→ PROBLEM REQUIREMENTS
The line containing "so that the" marks the end: output every line of the data up to it, and that line too, exactly as written.

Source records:
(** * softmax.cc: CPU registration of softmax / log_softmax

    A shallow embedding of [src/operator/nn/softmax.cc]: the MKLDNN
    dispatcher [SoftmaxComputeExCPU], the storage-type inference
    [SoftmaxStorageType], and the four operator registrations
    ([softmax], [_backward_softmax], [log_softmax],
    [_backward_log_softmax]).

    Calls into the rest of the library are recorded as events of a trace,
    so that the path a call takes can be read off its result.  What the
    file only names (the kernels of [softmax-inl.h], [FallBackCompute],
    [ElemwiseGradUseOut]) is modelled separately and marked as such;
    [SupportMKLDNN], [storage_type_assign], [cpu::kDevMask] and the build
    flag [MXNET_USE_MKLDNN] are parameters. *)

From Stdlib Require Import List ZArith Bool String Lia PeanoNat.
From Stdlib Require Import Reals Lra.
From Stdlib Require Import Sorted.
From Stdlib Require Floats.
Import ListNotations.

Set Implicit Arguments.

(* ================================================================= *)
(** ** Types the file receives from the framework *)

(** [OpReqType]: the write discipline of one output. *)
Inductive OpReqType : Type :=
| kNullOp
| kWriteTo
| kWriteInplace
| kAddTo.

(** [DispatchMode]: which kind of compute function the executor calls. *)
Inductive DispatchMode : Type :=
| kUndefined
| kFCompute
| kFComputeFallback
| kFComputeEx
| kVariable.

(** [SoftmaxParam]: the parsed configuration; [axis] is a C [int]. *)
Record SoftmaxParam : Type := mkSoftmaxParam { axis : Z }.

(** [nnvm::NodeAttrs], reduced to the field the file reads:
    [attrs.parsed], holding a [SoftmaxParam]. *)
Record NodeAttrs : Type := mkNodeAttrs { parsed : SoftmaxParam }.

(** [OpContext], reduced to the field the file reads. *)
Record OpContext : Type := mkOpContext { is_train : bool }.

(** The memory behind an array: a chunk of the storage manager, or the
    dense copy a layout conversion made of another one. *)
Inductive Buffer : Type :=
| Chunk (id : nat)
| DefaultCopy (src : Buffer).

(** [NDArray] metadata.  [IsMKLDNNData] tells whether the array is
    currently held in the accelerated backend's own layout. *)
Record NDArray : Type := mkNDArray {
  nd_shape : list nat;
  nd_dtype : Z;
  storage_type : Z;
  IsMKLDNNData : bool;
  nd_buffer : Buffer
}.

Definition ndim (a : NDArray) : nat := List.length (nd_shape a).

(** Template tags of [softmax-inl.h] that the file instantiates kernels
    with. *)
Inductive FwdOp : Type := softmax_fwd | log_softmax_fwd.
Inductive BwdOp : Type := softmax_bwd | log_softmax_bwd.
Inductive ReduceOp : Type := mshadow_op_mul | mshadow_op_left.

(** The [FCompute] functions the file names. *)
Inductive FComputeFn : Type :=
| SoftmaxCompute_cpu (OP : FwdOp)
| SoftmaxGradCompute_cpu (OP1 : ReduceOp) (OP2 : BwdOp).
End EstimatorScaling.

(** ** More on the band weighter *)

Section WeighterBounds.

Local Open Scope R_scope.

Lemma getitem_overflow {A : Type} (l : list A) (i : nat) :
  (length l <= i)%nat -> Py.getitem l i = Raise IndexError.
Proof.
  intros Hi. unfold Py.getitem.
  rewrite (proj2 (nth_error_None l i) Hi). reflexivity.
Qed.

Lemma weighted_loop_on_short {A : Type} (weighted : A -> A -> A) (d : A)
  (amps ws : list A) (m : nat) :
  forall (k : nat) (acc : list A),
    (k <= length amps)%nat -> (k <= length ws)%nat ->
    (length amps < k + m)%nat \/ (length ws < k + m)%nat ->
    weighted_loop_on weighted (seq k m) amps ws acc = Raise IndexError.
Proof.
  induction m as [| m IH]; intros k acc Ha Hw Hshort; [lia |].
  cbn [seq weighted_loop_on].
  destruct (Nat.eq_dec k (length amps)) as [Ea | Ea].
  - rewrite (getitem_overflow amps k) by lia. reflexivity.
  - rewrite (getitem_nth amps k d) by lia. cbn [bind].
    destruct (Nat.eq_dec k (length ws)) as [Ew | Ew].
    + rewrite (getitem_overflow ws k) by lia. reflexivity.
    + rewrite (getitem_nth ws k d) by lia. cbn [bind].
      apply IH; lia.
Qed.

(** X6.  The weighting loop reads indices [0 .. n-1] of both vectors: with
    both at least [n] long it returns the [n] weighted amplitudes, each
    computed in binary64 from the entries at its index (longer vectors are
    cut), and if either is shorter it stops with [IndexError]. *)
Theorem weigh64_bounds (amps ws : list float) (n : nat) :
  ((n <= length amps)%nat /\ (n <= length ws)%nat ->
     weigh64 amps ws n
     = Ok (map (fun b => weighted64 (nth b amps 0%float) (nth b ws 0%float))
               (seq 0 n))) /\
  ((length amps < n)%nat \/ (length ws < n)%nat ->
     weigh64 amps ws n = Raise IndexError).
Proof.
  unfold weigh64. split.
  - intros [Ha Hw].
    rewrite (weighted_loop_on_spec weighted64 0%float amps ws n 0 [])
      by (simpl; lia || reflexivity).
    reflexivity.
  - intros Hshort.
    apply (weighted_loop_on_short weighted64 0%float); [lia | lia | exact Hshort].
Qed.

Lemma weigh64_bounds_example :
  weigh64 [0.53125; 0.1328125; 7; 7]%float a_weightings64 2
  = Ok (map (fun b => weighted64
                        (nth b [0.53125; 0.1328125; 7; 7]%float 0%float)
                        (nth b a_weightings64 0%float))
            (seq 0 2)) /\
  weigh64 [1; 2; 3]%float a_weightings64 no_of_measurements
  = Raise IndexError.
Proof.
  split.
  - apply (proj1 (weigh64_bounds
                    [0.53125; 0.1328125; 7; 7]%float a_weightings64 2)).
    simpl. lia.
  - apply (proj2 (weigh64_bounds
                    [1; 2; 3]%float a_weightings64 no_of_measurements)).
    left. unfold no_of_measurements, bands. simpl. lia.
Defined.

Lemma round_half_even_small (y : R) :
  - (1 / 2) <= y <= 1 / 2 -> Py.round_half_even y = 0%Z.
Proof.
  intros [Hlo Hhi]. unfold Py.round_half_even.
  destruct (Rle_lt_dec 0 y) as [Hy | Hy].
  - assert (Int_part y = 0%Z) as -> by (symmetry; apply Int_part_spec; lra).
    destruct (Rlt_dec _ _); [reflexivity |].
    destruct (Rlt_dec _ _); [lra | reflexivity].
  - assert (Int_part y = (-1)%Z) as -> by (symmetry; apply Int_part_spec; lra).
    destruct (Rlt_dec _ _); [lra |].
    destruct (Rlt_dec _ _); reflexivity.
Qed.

→ RESPONSE TO THIS EXERCISE
(** * softmax.cc: CPU registration of softmax / log_softmax

    A shallow embedding of [src/operator/nn/softmax.cc]: the MKLDNN
    dispatcher [SoftmaxComputeExCPU], the storage-type inference
    [SoftmaxStorageType], and the four operator registrations
    ([softmax], [_backward_softmax], [log_softmax],
    [_backward_log_softmax]).

    Calls into the rest of the library are recorded as events of a trace,
    so that the path a call takes can be read off its result.  What the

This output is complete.